# [WORK INSTRUCTIONS]
Leave out all lines before the one containing "destruct Hx as", and copy that line and all the rest below it exactly.

# [INFORMATION PROVIDED]
(* ===== verification/JsonStruct.v ===== *)
(** * json.Unmarshal into a struct

    The fields of a struct from the members of an object, [json.RawMessage]
    fields and fields with an [UnmarshalJSON] of their own from the texts of the
    values, and the values of type [any].  What [json.Marshal] writes for a
    struct is read member by member. *)

From stdpp Require Import pretty.
From S2P Require Import Prelude GoLib Json Strconv JsonText Float64 Rounding.

(** The members [json.Unmarshal] finds for a struct: [null] leaves the struct
    as it is, and only an object has members.  [None]: an error. *)
Definition struct_members (data : bytes) : option (list (string * json)) :=
  match json_parse data with
  | Some (JsonObject ms) => Some ms
  | Some JsonNull => Some []
  | _ => None
  end.

(** A field of type string: the last member of the name counts, [null] leaves
    it as it is. *)
Definition string_field (ms : list (string * json)) (name : string) : string :=
  foldl (fun acc '(key, v) => if matches_field key name
                              then match v with JsonString s => s | _ => acc end else acc) "" ms.

(** Any other value is an [UnmarshalTypeError]. *)
Definition string_typed (ms : list (string * json)) (name : string) : bool :=
  forallb (fun '(key, v) => negb (matches_field key name) ||
                            match v with JsonString _ | JsonNull => true | _ => false end) ms.

(** The bytes of [data] from the value's first byte to the last one before
    [rest]. *)
Definition value_text (data rest : list ascii) : bytes :=
  let l := skip_space data in string_of_list_ascii (take (length l - length rest) l).

(** The members of an object with the texts of their values, after its opening
    brace; the input is known to be JSON. *)
Fixpoint member_texts (fuel : nat) (l : list ascii) : list (string * bytes) :=
  match fuel with
  | O => []
  | S n =>
      match skip_space l with
      | _ :: r =>
          match unquote (length r) r with
          | Some (key, r1) =>
              match skip_space r1 with
              | _ :: r2 =>
                  match parse_value (2 * length r2 + 1) (pred maxNestingDepth) r2 with
                  | Some (_, r3) =>
                      (string_of_list_ascii key, value_text r2 r3) ::
                      match skip_space r3 with
                      | e :: r4 => if Ascii.eqb e (chr 44) then member_texts n r4 else []
                      | [] => []
                      end
                  | None => []
                  end
              | [] => []
              end
          | None => []
          end
      | [] => []
      end
  end.

(** A field of type [json.RawMessage]: the text of the last member of the name,
    [null] included. *)
Definition raw_field (data : bytes) (name : string) : bytes :=
  match skip_space (list_ascii_of_string data) with
  | a :: r => if Ascii.eqb a (chr 123)
              then foldl (fun acc '(key, text) => if matches_field key name then text else acc) ""
                     (member_texts (length r) r)
              else ""
  | [] => ""
  end.

(** The texts of all members of a name, in order: what an [UnmarshalJSON] of the
    field is called with. *)
Definition field_texts (data : bytes) (name : string) : list bytes :=
  match skip_space (list_ascii_of_string data) with
  | a :: r => if Ascii.eqb a (chr 123)
              then map snd (List.filter (fun '(key, _) => matches_field key name) (member_texts (length r) r))
              else []
  | [] => []
  end.
(* ===== verification/OrderStore.v ===== *)
(** * Order repository: src/internal/domain/repository.go and
      src/internal/storage/memory/order_repository.go

    The interface [OrderRepository] with the contract its clients rely on, and
    the in-memory implementation, which discharges it.  Every method of the
    implementation runs under the repository's mutex, so it is one atomic
    function of the stored map. *)

From S2P Require Import Prelude GoLib Domain.

(** ** The interface *)

Class OrderRepository (S : Type) := {
  (** the [nat] numbers the call: what is not determined by the state (the
      iteration order of a map, the faults of a connection) may depend on it *)
  repo_Create : nat -> Order -> S -> result unit * S;
  repo_Get : nat -> string -> S -> result Order;
  repo_ListByCustomer : nat -> string -> Z -> S -> result (list Order);
  repo_Save : nat -> Order -> S -> result unit * S;
}.

(** How an order is given back: the items may come in another order, and the
    times may have lost precision. *)
Definition same_item (a b : OrderItem) : Prop :=
  OrderItem_ID b = OrderItem_ID a /\ OrderItem_SKU b = OrderItem_SKU a /\
  OrderItem_Qty b = OrderItem_Qty a /\ OrderItem_PriceMinor b = OrderItem_PriceMinor a.

Record read_back (o o' : Order) : Prop := MkReadBack {
  rb_id : Order_ID o' = Order_ID o;
  rb_customer : Order_CustomerID o' = Order_CustomerID o;
  rb_status : Order_Status o' = Order_Status o;
  rb_currency : Order_Currency o' = Order_Currency o;
  rb_amount : Order_AmountMinor o' = Order_AmountMinor o;
  rb_version : Order_Version o' = Order_Version o;
  rb_items : exists its, its ≡ₚ Order_Items o /\ Forall2 same_item its (Order_Items o');
}.

(** What a successful [Save] stores; the update time may lose precision. *)
Definition saved_as (o : Order) (t : Time) : Order :=
  set_status (set_version o (wrap64 (Order_Version o + 1))) (Order_Status o) t.

(** [o] with the items and the creation time of [cur]. *)
Definition keeping (cur o : Order) : Order :=
  MkOrder (Order_ID o) (Order_CustomerID o) (Order_Status o) (Order_Currency o) (Order_AmountMinor o)
    (Order_Items cur) (Order_Version o) (Order_CreatedAt cur) (Order_UpdatedAt o).

Lemma keeping_same cur o : Order_Items o = Order_Items cur -> Order_CreatedAt o = Order_CreatedAt cur -> keeping cur o = o.
Proof. destruct o. unfold keeping. simpl. by intros <- <-. Qed.

(** The contract.  [repo_orders] is the abstract state: the orders by ID, for
    the states [repo_wf] the repository can be in.  A call that reports success
    has done what its specification says.  One that reports an error has done
    this or nothing: a connection can be lost after the database committed.
    Whether a save replaces the items and the creation time is left to the
    repository: the in-memory one does, the PostgreSQL one does not. *)
Class OrderRepositoryLaws (S : Type) {R : OrderRepository S} := {
  repo_wf : S -> Prop;
  repo_orders : S -> gmap string Order;
  repo_Create_effect : forall n o s r s', repo_wf s -> repo_Create n o s = (r, s') ->
    repo_wf s' /\
    ((r <> Ok tt /\ repo_orders s' = repo_orders s) \/
     (repo_orders s !! Order_ID o = None /\
      exists o', read_back o o' /\ repo_orders s' = <[Order_ID o := o']> (repo_orders s)));
  repo_Get_ok : forall n id s o, repo_wf s -> repo_Get n id s = Ok o -> repo_orders s !! id = Some o;
  repo_Save_effect : forall n o s r s', repo_wf s -> repo_Save n o s = (r, s') ->
    repo_wf s' /\
    ((r <> Ok tt /\ repo_orders s' = repo_orders s) \/
     (exists cur, repo_orders s !! Order_ID o = Some cur /\ Order_Version cur = Order_Version o /\
      exists o' t, (o' = o \/ o' = keeping cur o) /\ repo_orders s' = <[Order_ID o := saved_as o' t]> (repo_orders s)));
}.

Lemma same_item_refl i : same_item i i.
Proof. done. Qed.

Lemma read_back_refl o : read_back o o.
Proof.
  split; try done. exists (Order_Items o). split; [done|].
  apply Forall2_same_length_lookup. split; [done|]. intros ? ? ? H1 H2. by simplify_eq.
Qed.

Lemma items_sum_perm l l' : l ≡ₚ l' -> items_sum l = items_sum l'.
Proof. induction 1; simpl in *; lia. Qed.

(** A valid order is given back as a valid one. *)
Lemma read_back_ok o o' : read_back o o' -> order_ok o -> order_ok o'.
Proof.
  intros [_ Hc _ Hcy Ha _ (its & Hp & Hf)] (H1 & H2 & H3 & H4 & H5 & H6).
  unfold order_ok. rewrite Hc, Hcy, Ha, H6. rewrite <- Hp in H5.
  assert (Order_Items o' <> [] /\ Forall item_ok (Order_Items o') /\ items_sum (Order_Items o') = items_sum its)
    as (Hne & Hok & Hsum).
  { assert (its <> []) as Hne by (intros ->; by apply Permutation_nil_l in Hp).
    clear - Hf Hne H5. split.
    - intros E. rewrite E in Hf. by apply Forall2_nil_inv_r in Hf.
    - clear Hne. induction Hf as [|a b l l' (_ & _ & Hq & Hpr) Hf IH]; [done|]. apply Forall_cons in H5 as [Ha H5].
      destruct (IH H5) as [HF HS]. split.
      + constructor; [|done]. unfold item_ok in *. by rewrite Hq, Hpr.
      + simpl. by rewrite Hq, Hpr, HS. }
  rewrite <- H6. split_and!; [done..|]. by rewrite Hsum, (items_sum_perm _ _ Hp).
Qed.

(** ** The in-memory implementation *)

Module MemoryOrders.

Abbreviation items := (gmap string Order).

Section Operations.
Context {rt : GoRuntime}.


Definition NewOrderRepository : items := ∅.

Definition Create (order : Order) (m : items) : result unit * items :=
  match m !! Order_ID order with
  | Some _ => (Err ErrOrderVersionConflict, m)
  | None => (Ok tt, <[Order_ID order := order]> m)
  end.

Definition Get (id : string) (m : items) : result Order :=
  match m !! id with
  | Some order => Ok order
  | None => Err ErrOrderNotFound
  end.

(** The comparison of [sort.Slice]: newest first, then by descending ID. *)
Definition newer (a b : Order) : bool := less_time_id_desc Order_CreatedAt Order_ID a b.

Definition ListByCustomer (loop : nat) (customerID : string) (limit : Z) (m : items)
  : result (list Order) :=
  let found := List.filter (fun o => Order_CustomerID o =s? customerID)
                 (map snd (map_range loop m)) in
  let sorted := sort_Slice newer found in
  Ok (if (limit >? 0) && (Z.of_nat (length sorted) >? limit)
      then take (Z.to_nat limit) sorted else sorted).

Definition Save (order : Order) (m : items) : result unit * items :=
  match m !! Order_ID order with
  | None => (Err ErrOrderNotFound, m)
  | Some current =>
      if negb (Order_Version current =? Order_Version order)
      then (Err ErrOrderVersionConflict, m)
      else
        let order := set_version order (wrap64 (Order_Version order + 1)) in
        (Ok tt, <[Order_ID order := order]> m)
  end.

End Operations.

#[global] Instance repository {rt : GoRuntime} : OrderRepository items := {
  repo_Create := fun _ => Create;
  repo_Get := fun _ => Get;
  repo_ListByCustomer := ListByCustomer;
  repo_Save := fun _ => Save;
}.

#[global] Program Instance repository_laws {rt : GoRuntime} : OrderRepositoryLaws items := {
  repo_wf := fun _ => True;
  repo_orders := fun m => m;
}.
Next Obligation.
  intros rt n o s r s' _. simpl. unfold Create. split_matches; intros [= <- <-]; (split; [done|]); [by left|].
  right. split; [done|]. exists o. split; [apply read_back_refl|done].
Qed.
Next Obligation. intros rt n id s o _. simpl. unfold Get. split_matches; naive_solver. Qed.
Next Obligation.
  intros rt n o s r s' _. simpl. unfold Save. destruct (s !! Order_ID o) as [cur|] eqn:Hcur;
    [|intros [= <- <-]; split; [done|]; by left].
  destruct (Z.eqb_spec (Order_Version cur) (Order_Version o)) as [Hv|Hv]; simpl; intros [= <- <-];
    (split; [done|]); [|by left].
  right. exists cur. do 2 (split; [done|]). exists o, (Order_UpdatedAt o). split; [by left|]. by destruct o.
Qed.

(** Every order is stored under its own ID. *)
Definition keyed (m : items) : Prop :=
  forall id o, m !! id = Some o -> Order_ID o = id.

Lemma keyed_empty : keyed NewOrderRepository.
Proof. unfold NewOrderRepository. by intros id o ?%lookup_empty_Some. Qed.

Lemma keyed_insert o (m : items) : keyed m -> keyed (<[Order_ID o := o]> m).
Proof. intros Hm id o'. rewrite lookup_insert_Some. naive_solver. Qed.

Lemma Create_keyed o m : keyed m -> keyed (Create o m).2.
Proof. unfold Create. split_matches; eauto using keyed_insert. Qed.

Lemma Save_keyed o m : keyed m -> keyed (Save o m).2.
Proof.
  unfold Save. split_matches; eauto.
  intros Hm. by apply (keyed_insert (set_version o (wrap64 (Order_Version o + 1)))).
Qed.

#[export] Hint Resolve keyed_empty Create_keyed Save_keyed : oms.

(** ** Listing *)

(** The orders of a customer, in some order. *)
Definition customer_orders (customerID : string) (m : items) : list Order :=
  List.filter (fun o => Order_CustomerID o =s? customerID) (map snd (map_to_list m)).

Lemma elem_of_customer_orders c m o :
  o ∈ customer_orders c m <-> Order_CustomerID o = c /\ exists id, m !! id = Some o.
Proof.
  unfold customer_orders. rewrite list_elem_of_In, filter_In, <- list_elem_of_In.
  rewrite String.eqb_eq, elem_of_values. tauto.
Qed.

Lemma customer_orders_range {rt : GoRuntime} {laws : GoRuntimeLaws rt} n c m :
  List.filter (fun o => Order_CustomerID o =s? c) (map snd (map_range n m)) ≡ₚ customer_orders c m.
Proof.
  unfold customer_orders. apply List_filter_perm. by rewrite map_range_perm.
Qed.

(** The full listing, a sorted permutation of the customer's orders. *)
Definition listing {rt : GoRuntime} (loop : nat) (c : string) (m : items) : list Order :=
  sort_Slice newer
    (List.filter (fun o => Order_CustomerID o =s? c) (map snd (map_range loop m))).

Lemma listing_perm {rt : GoRuntime} {laws : GoRuntimeLaws rt} n c m : listing n c m ≡ₚ customer_orders c m.
Proof. unfold listing. rewrite sort_Slice_perm. apply customer_orders_range. Qed.

Lemma listing_sorted {rt : GoRuntime} {laws : GoRuntimeLaws rt} n c m :
  StronglySorted (not_after newer) (listing n c m).
Proof. apply sort_Slice_sorted. unfold newer. auto with oms. Qed.

Lemma ListByCustomer_take {rt : GoRuntime} n c limit m :
  ListByCustomer n c limit m =
  Ok (if limit >? 0 then take (Z.to_nat limit) (listing n c m) else listing n c m).
Proof.
  unfold ListByCustomer. fold (listing n c m). f_equal.
  destruct (Z.gtb_spec limit 0); simpl; [|done].
  destruct (Z.gtb_spec (Z.of_nat (length (listing n c m))) limit); [done|].
  rewrite take_ge; [done|lia].
Qed.

(** Neither the order in which the map is visited nor the unspecified part
    of [sort.Slice] shows in a listing. *)
Lemma listing_unique {rt1 rt2 : GoRuntime} {l1 : GoRuntimeLaws rt1} {l2 : GoRuntimeLaws rt2} n1 n2 c m :
  keyed m -> @listing rt1 n1 c m = @listing rt2 n2 c m.
Proof.
  intros Hk. apply (sorted_unique newer).
  - intros x y Hx Hy H1 H2.
    rewrite listing_perm, elem_of_customer_orders in Hx, Hy.
    destruct Hx as [_ [i Hx]], Hy as [_ [j Hy]].
    unfold newer in *. rewrite less_time_id_desc_flip in *.
    assert (Order_ID x = Order_ID y) as Hid by (by eapply less_time_id_separates).
    rewrite (Hk _ _ Hx), (Hk _ _ Hy) in Hid. congruence.
  - apply listing_sorted.
  - apply listing_sorted.
  - by rewrite !listing_perm.
Qed.

End MemoryOrders.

# [SOLUTION BELOW]
    destruct Hx as [_ [i Hx]], Hy as [_ [j Hy]].
    unfold newer in *. rewrite less_time_id_desc_flip in *.
    assert (Order_ID x = Order_ID y) as Hid by (by eapply less_time_id_separates).
    rewrite (Hk _ _ Hx), (Hk _ _ Hy) in Hid. congruence.
  - apply listing_sorted.
  - apply listing_sorted.
  - by rewrite !listing_perm.
Qed.

End MemoryOrders.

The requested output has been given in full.